General Sir Richard Barrons has laid out his concerns about the defence and security postures adopted by the UK, NATO, and the West more generally, at a time of what he argues is a substantially increased threat to global peace and security.
Recently, Britain’s Sunday Times published an interview with General Sir Richard Barrons, formerly head of the UK’s Joint Forces Command. Interviewed by correspondent Christina Lamb, General Sir Richard built on a proposition he has labelled ‘Warfare in the Information Age’, spelling out the nature of the new challenges that confront the West. Whether Daesh in Syria and Iraq, or Russia in the Crimea and eastern Ukraine, our adversaries and those who might choose to become so believe that the very rules of war have changed. Western military interventions at the beginning of the 21st century provided an opportunity for those who wished to gain insights into the Western military system and to develop their own approaches and capabilities so that they could undermine what had been the West’s clear post-Cold War military advantage.
Whilst some US officials have been quick to point out the risks associated with the reliance on digital networks, even referring to the threat of a ‘cyber Pearl Harbour’, General Barrons is one of the first senior military figures in the UK to speak so stridently on the subject. He explicitly highlights that a future adversary would start with attacks on key infrastructure, including power, water, the banking system and food distribution, aimed at bringing normal life to a halt, and he describes this as a ‘new Blitzkrieg’. To counter this sort of challenge, he emphasises the historical importance of civilians, not just armed forces, as key to delivering the scale of response necessary.
General Barrons argues that the threats confronting the West and the context of the Information Age means that the UK, and the West more generally, needs to take the commitment to defence much more seriously. Whilst he advocates for increases in defence spending across NATO, he is equally concerned that the money is spent on the right things, adequate to fight future conflicts. He draws a compelling parallel with the interwar years of the 1920s and 1930s in the UK, a time when the public and politicians were tired of war and there were significant stresses on the economy. However, he emphasises how at that time the need for a programme of rearmament to allow Britain to at least begin building modern tanks, fighters and warships, such that it could hold its own in the early days of the Second World War, was compellingly argued by key thinkers.
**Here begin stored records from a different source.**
(* ===== verification/LexicalCacheProps.v ===== *)
(** * LexicalCache: answers are fresh, the cache is bounded

    Whatever queries, writes and invalidations run between the steps of a query, its
    answer is the expansion with resources none of which was read before an invalidation
    that precedes the query; and what an expansion consists of. *)

From Stdlib Require Import SpecFloat.
From S2P Require Import Prelude CText DocValues ResultShaping LexicalTerms LexicalTermsProps QueryMatch QueryMatchProps LexicalCache.
Import DocValues LexicalTerms LexicalTermsProps QueryMatch QueryMatchProps LexicalCache.

Module LexicalCacheProps.

Section props.
  Context {L : Library} (preference : bytes) (values : bytes -> bytes).
  Hypothesis plain_preference : newline ∉ preference.

(** ** Keys *)

Lemma to_string_plain z : 0 <= z -> newline ∉ to_string z.
Proof. intros (H & _ & _)%to_string_value Hin. unfold is_digits in H. rewrite Forall_forall in H. by apply H in Hin. Qed.

Lemma to_string_inj a b : 0 <= a -> 0 <= b -> to_string a = to_string b -> a = b.
Proof. intros (_ & Ha & _)%to_string_value (_ & Hb & _)%to_string_value H. by rewrite <- Ha, <- Hb, H. Qed.

Lemma flag_inj a b c d : flag a ++ flag b = flag c ++ flag d -> a = c /\ b = d.
Proof. by destruct a, b, c, d. Qed.

Lemma key_inj c q es en cg gg c' q' es' en' cg' gg' :
  newline ∉ c -> newline ∉ c' -> 0 <= cg -> 0 <= cg' -> 0 <= gg -> 0 <= gg' ->
  BuildExpansionCacheKey c q es en cg gg preference = BuildExpansionCacheKey c' q' es' en' cg' gg' preference ->
  c = c' /\ q = q' /\ es = es' /\ en = en' /\ cg = cg' /\ gg = gg'.
Proof.
  intros Hc Hc' H1 H2 H3 H4 E. unfold BuildExpansionCacheKey in E. cbn [app] in E. apply first_split in E as [-> E]; [|done..].
  assert (forall q a b n m p, q ++ newline :: flag a ++ flag b ++ newline :: n ++ newline :: m ++ newline :: p =
            (((q ++ newline :: (flag a ++ flag b)) ++ newline :: n) ++ newline :: m) ++ newline :: p) as R.
  { intros q0 a b n m p. by rewrite <- !app_assoc; cbn [app]; rewrite <- !app_assoc. }
  rewrite !R in E. apply last_split in E as [E _]; [|done..].
  apply last_split in E as [E Eg]; [|by apply to_string_plain|by apply to_string_plain]. apply to_string_inj in Eg; [|done..].
  apply last_split in E as [E Ec]; [|by apply to_string_plain|by apply to_string_plain]. apply to_string_inj in Ec; [|done..].
  assert (forall a b, newline ∉ flag a ++ flag b) as F by (intros [] []; by refine (bool_decide_eq_true_1 _ _)).
  apply last_split in E as [-> E]; [|done..]. apply flag_inj in E as [-> ->]. done.
Qed.
(* ===== verification/DocumentStore.v ===== *)
(** * DocumentStore: documents and collections in src/search/document_collection_store.cpp

    [HybridStorageManager] over the interface [Database] of RocksStore, the inverted index
    of LexicalIndex and the response cache of SearchCache: documents as JSON texts (with
    the formats of earlier versions), counters, configurations, listings and the integrity
    checks. A call is one step (the mutexes of keys are left out); JSON parsing and printing are the class [Library] of
    DocValues; the language detector, the clock and whether the index throws are inputs, an
    index call that throws changes nothing. Unordered maps are kept in the order of keys.
    Threads, lazy indexing, start and shutdown, logging and statistics are left out. *)

From Stdlib Require Import SpecFloat.
From S2P Require Import Prelude CText StdMap Wildcard DocValues RocksStore LexicalIndex SearchCache QueryMatch.
Import DocValues RocksStore.

Module DocumentStore.

(** ** Data *)

Record Document := mkDocument { Text : LexicalIndex.Document; Score : double; Timestamp : Z }.

Definition ID (d : Document) : bytes := LexicalIndex.ID (Text d).

Definition no_score : double := S754_zero false.

Definition empty_document : Document := mkDocument (LexicalIndex.mkDocument [] [] [] []) no_score 0.

Record CollectionConfig := mkConfig { Name : bytes; Config_Fields : list (bytes * bytes); Metadata : list (bytes * bytes) }.

Inductive LazyIndexBuildState := IndexNone | Building | Complete | Failed.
Thus, he argues that the UK and the West today need to be able to respond to the threat through cyberspace of attacks directed primarily at the civilian population by targeting the infrastructure on which modern society relies. It is not about building ‘giant forces’, he says, but rather having the ability to counter the sort of problems that are more typical of the Information Age.
General Barrons leaves the formal employment of the UK government in the next few weeks. In the interview, Christina Lamb highlights that he ‘is not a person to talk to if you want to sleep easy’. He continues to challenge the establishment to change the way in which it thinks about 21st-century conflict and the sort of capabilities that are needed to confront it. Whether using the broader capacity in the private sector to counter cyber- threats through the Reserves or perhaps funding a ballistic missile defence capability, he advocates a fresh way of thinking about defence. It is of note that while the communiqué from NATO’s July Warsaw Summit highlighted many of these challenges, the responses were very much of a traditional form.
Given his background in Joint Forces Command, General Barrons’ new thinking about defence should not be ignored. Perhaps, inevitably in a short interview, the article is light on detail as to what this thinking should look like. The task, therefore, remains to establish what the concept of Warfare in the Information Age looks like in a very practical sense. And, perhaps even more importantly, there is a need to assess whether it resonates with policy-makers in the UK and, more broadly, in the West.